(Your goal):
From the data below, set down exactly the lines between the one holding "apply (Hag (block_hash" and the one holding "End OptSyncNet.", inclusive, and no others.

(Data section):

= = = = = = =

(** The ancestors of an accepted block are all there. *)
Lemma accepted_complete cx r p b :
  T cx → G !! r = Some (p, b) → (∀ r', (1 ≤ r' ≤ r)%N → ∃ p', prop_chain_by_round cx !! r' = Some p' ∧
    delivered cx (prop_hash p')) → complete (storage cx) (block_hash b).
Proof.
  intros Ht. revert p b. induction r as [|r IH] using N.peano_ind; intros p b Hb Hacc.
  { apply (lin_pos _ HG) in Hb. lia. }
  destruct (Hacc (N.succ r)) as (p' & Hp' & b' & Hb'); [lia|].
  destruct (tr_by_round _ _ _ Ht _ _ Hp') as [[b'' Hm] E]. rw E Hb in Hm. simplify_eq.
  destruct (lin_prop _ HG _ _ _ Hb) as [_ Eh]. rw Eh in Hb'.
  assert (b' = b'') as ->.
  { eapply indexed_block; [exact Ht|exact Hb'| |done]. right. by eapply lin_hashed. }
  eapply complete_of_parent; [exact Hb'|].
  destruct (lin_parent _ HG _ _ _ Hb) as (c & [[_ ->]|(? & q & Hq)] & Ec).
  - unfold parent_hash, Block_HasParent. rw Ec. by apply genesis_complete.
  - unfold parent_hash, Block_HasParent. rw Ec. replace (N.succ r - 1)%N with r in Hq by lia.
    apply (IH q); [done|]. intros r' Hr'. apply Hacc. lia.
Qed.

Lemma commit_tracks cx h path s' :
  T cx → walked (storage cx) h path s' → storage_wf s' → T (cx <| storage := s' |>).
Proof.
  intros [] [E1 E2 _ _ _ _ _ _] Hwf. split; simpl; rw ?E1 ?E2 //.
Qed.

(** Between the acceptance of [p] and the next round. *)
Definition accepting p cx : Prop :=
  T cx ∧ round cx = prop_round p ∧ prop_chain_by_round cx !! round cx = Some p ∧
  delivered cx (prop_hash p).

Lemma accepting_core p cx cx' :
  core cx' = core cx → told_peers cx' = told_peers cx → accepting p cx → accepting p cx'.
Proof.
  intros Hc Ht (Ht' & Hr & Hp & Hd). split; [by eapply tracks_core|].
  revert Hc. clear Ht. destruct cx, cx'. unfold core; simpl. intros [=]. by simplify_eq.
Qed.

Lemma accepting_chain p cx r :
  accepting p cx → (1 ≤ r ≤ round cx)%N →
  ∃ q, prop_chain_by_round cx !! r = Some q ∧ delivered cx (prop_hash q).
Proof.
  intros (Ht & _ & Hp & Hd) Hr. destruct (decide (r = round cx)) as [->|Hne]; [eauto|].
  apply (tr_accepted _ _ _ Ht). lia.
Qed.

= = = = = = =

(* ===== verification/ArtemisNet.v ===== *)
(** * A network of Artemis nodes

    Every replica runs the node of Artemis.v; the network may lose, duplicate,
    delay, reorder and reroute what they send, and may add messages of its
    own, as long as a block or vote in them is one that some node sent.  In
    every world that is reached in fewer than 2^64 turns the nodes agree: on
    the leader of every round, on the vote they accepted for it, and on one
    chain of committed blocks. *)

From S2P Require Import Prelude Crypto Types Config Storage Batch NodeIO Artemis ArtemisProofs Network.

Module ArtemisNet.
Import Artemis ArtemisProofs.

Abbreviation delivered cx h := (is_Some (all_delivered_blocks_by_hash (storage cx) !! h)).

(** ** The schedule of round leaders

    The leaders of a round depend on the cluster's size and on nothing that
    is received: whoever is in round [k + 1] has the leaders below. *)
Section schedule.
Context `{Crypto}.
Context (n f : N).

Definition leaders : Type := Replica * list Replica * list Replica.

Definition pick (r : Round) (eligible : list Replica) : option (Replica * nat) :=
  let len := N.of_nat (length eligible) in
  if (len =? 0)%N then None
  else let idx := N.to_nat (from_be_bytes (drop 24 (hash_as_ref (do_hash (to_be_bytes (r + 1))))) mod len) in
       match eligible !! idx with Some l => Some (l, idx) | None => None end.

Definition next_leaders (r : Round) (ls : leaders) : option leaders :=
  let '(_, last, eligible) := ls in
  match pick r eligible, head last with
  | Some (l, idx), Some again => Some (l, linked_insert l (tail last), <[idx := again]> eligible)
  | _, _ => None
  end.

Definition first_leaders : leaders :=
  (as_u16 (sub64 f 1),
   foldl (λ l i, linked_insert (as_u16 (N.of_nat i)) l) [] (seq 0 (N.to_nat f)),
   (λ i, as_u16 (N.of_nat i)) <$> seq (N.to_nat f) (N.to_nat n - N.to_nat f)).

= = = = = = =

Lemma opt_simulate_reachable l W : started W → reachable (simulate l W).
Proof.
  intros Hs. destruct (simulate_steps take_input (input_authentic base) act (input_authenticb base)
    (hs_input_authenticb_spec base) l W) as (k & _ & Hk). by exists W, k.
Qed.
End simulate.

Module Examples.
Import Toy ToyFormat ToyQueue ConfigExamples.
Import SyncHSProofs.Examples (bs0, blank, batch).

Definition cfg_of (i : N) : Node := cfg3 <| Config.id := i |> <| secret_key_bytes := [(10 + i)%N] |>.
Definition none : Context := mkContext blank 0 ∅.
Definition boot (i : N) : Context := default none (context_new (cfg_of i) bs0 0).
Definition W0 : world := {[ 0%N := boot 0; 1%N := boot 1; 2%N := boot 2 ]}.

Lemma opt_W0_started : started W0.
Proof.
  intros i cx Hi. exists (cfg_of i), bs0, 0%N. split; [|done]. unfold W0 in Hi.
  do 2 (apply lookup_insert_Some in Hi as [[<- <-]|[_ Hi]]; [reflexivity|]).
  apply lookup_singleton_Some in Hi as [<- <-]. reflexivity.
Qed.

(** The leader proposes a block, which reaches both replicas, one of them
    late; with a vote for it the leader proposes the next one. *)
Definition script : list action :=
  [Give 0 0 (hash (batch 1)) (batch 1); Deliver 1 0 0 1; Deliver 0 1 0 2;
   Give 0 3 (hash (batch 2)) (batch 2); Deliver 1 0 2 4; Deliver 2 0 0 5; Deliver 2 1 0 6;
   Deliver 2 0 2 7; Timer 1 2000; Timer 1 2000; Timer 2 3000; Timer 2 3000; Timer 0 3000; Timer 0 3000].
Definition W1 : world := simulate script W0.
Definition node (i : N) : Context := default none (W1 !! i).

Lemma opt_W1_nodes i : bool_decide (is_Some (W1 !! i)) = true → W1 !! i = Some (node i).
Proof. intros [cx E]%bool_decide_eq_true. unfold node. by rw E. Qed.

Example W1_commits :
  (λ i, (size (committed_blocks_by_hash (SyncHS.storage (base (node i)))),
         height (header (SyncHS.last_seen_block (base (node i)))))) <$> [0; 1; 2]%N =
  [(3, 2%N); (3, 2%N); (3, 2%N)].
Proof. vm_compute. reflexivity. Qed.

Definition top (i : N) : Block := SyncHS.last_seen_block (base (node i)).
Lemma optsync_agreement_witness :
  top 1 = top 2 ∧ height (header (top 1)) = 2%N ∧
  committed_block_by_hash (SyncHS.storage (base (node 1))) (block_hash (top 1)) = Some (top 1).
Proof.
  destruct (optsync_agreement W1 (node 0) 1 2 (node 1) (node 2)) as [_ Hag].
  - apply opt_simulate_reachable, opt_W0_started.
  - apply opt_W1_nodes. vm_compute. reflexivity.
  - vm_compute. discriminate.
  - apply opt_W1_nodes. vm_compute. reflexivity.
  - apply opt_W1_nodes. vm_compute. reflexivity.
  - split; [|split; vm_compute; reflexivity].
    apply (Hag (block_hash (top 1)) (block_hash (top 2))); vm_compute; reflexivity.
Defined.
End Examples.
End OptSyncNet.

= = = = = = =

(Result of this task):
    apply (Hag (block_hash (top 1)) (block_hash (top 2))); vm_compute; reflexivity.
Defined.
End Examples.
End OptSyncNet.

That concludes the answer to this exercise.